* [TASK GOAL]
Look through the records below for the line holding "Lemma wp_prep_find P". Write it out exactly, with each following line through the line holding "ainv ∅ a' m /\".

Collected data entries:
----

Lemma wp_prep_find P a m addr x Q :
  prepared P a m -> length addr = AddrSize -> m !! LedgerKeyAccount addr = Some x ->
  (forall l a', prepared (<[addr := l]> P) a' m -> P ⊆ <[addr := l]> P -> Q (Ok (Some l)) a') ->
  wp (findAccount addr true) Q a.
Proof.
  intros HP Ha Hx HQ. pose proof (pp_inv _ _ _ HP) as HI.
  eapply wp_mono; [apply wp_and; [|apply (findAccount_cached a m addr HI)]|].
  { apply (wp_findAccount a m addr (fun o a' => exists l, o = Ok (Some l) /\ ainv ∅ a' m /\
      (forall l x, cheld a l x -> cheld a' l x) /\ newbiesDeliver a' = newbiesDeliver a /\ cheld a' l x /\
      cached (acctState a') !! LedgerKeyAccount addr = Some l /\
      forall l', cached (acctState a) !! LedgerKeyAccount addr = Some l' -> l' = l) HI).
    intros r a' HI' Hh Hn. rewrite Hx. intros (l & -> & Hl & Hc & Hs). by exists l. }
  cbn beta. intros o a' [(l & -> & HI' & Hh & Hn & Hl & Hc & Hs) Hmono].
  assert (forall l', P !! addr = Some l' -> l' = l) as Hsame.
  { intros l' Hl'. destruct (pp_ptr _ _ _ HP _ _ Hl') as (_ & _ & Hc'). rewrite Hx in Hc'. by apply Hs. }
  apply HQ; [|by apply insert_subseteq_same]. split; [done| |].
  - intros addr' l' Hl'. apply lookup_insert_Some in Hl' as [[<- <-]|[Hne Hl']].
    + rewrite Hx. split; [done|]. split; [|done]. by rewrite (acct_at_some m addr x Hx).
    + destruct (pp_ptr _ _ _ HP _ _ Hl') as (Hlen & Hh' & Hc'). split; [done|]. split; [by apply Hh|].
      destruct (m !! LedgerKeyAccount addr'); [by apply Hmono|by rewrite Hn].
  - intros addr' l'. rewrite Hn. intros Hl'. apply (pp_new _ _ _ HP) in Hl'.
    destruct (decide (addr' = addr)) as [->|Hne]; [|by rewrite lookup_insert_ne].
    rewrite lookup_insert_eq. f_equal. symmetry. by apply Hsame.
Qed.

----

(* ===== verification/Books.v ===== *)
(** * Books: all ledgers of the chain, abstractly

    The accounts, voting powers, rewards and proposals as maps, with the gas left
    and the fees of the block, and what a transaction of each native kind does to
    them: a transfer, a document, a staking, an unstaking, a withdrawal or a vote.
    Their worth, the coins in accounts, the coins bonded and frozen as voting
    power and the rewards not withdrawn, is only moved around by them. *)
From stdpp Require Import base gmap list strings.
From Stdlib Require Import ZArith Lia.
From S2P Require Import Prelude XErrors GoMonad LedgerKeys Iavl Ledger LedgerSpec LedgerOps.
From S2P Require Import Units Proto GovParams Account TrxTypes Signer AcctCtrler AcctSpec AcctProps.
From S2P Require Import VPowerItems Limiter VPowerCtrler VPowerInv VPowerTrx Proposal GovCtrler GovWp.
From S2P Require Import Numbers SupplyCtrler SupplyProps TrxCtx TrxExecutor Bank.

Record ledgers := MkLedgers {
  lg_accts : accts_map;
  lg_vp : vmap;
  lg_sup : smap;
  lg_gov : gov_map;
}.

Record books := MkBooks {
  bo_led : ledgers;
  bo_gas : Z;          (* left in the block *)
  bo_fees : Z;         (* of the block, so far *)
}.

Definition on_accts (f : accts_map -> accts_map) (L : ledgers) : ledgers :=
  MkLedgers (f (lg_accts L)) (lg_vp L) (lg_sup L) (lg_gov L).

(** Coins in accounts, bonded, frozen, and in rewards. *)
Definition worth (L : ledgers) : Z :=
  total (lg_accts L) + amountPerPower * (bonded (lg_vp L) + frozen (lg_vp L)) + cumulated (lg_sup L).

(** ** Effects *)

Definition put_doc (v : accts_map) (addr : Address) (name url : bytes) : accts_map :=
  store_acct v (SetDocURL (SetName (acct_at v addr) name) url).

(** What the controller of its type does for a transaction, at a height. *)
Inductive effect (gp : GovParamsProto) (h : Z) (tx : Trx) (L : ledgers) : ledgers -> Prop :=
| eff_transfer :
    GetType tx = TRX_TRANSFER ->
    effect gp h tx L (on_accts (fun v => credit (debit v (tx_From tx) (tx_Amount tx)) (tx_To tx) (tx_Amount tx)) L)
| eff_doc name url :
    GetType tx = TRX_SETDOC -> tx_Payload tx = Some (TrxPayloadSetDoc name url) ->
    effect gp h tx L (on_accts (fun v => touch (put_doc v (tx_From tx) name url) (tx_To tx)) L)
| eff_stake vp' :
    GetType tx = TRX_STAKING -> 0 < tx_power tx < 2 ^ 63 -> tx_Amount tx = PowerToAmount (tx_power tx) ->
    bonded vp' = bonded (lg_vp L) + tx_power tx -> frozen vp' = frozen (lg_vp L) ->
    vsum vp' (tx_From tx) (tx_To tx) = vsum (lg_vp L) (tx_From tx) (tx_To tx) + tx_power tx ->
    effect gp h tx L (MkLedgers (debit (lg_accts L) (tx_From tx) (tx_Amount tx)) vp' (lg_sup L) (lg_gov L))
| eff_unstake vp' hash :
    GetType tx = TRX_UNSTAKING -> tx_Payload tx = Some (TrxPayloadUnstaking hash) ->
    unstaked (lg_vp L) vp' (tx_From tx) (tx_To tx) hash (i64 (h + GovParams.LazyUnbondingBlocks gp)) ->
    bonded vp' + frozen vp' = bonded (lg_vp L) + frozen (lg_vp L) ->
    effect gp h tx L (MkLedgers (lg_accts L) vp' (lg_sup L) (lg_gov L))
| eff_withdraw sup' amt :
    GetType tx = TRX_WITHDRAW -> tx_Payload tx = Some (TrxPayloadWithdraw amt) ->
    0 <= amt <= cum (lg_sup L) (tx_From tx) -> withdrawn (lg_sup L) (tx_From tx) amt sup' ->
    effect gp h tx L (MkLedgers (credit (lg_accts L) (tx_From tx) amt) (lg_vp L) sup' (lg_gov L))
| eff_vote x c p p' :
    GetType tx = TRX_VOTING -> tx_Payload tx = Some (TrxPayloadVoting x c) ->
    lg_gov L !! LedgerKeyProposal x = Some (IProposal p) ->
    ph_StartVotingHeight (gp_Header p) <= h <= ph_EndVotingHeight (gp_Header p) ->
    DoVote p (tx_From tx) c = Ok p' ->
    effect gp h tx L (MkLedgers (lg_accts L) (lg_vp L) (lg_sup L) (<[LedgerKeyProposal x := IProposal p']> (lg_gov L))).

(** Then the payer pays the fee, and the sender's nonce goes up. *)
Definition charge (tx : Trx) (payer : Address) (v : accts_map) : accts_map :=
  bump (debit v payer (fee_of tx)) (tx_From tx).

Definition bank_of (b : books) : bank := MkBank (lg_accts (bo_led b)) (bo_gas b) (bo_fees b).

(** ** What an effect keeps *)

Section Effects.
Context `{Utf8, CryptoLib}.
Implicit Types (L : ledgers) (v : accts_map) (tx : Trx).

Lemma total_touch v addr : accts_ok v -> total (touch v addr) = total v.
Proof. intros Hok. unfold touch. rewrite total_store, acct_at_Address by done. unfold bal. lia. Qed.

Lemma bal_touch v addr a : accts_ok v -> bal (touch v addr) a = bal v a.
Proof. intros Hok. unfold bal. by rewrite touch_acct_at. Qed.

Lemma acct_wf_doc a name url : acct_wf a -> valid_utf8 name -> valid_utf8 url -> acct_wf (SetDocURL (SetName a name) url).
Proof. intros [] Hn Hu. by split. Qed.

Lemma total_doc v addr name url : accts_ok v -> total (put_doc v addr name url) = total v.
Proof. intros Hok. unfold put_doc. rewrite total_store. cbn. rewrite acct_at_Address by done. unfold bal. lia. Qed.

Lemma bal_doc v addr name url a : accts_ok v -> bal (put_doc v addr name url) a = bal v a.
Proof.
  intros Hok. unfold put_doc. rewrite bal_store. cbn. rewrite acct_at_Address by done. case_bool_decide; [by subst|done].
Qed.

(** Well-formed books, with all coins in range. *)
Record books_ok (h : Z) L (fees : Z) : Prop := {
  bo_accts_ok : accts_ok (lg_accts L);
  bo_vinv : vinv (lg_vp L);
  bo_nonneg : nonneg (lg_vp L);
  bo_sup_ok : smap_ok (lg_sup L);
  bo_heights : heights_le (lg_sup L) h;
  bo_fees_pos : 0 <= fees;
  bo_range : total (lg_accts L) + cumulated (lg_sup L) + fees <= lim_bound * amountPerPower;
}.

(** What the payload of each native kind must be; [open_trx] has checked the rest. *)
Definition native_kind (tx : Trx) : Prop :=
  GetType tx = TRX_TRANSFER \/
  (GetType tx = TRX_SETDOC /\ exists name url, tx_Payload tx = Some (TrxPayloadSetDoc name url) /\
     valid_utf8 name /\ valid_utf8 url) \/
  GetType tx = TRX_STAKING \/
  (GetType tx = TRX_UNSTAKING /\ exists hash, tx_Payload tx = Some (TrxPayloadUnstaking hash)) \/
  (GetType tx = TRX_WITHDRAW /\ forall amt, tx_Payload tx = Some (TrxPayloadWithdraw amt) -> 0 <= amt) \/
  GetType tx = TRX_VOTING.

----

* [OUTPUT OF THE EXERCISE]
Lemma wp_prep_find P a m addr x Q :
  prepared P a m -> length addr = AddrSize -> m !! LedgerKeyAccount addr = Some x ->
  (forall l a', prepared (<[addr := l]> P) a' m -> P ⊆ <[addr := l]> P -> Q (Ok (Some l)) a') ->
  wp (findAccount addr true) Q a.
Proof.
  intros HP Ha Hx HQ. pose proof (pp_inv _ _ _ HP) as HI.
  eapply wp_mono; [apply wp_and; [|apply (findAccount_cached a m addr HI)]|].
  { apply (wp_findAccount a m addr (fun o a' => exists l, o = Ok (Some l) /\ ainv ∅ a' m /\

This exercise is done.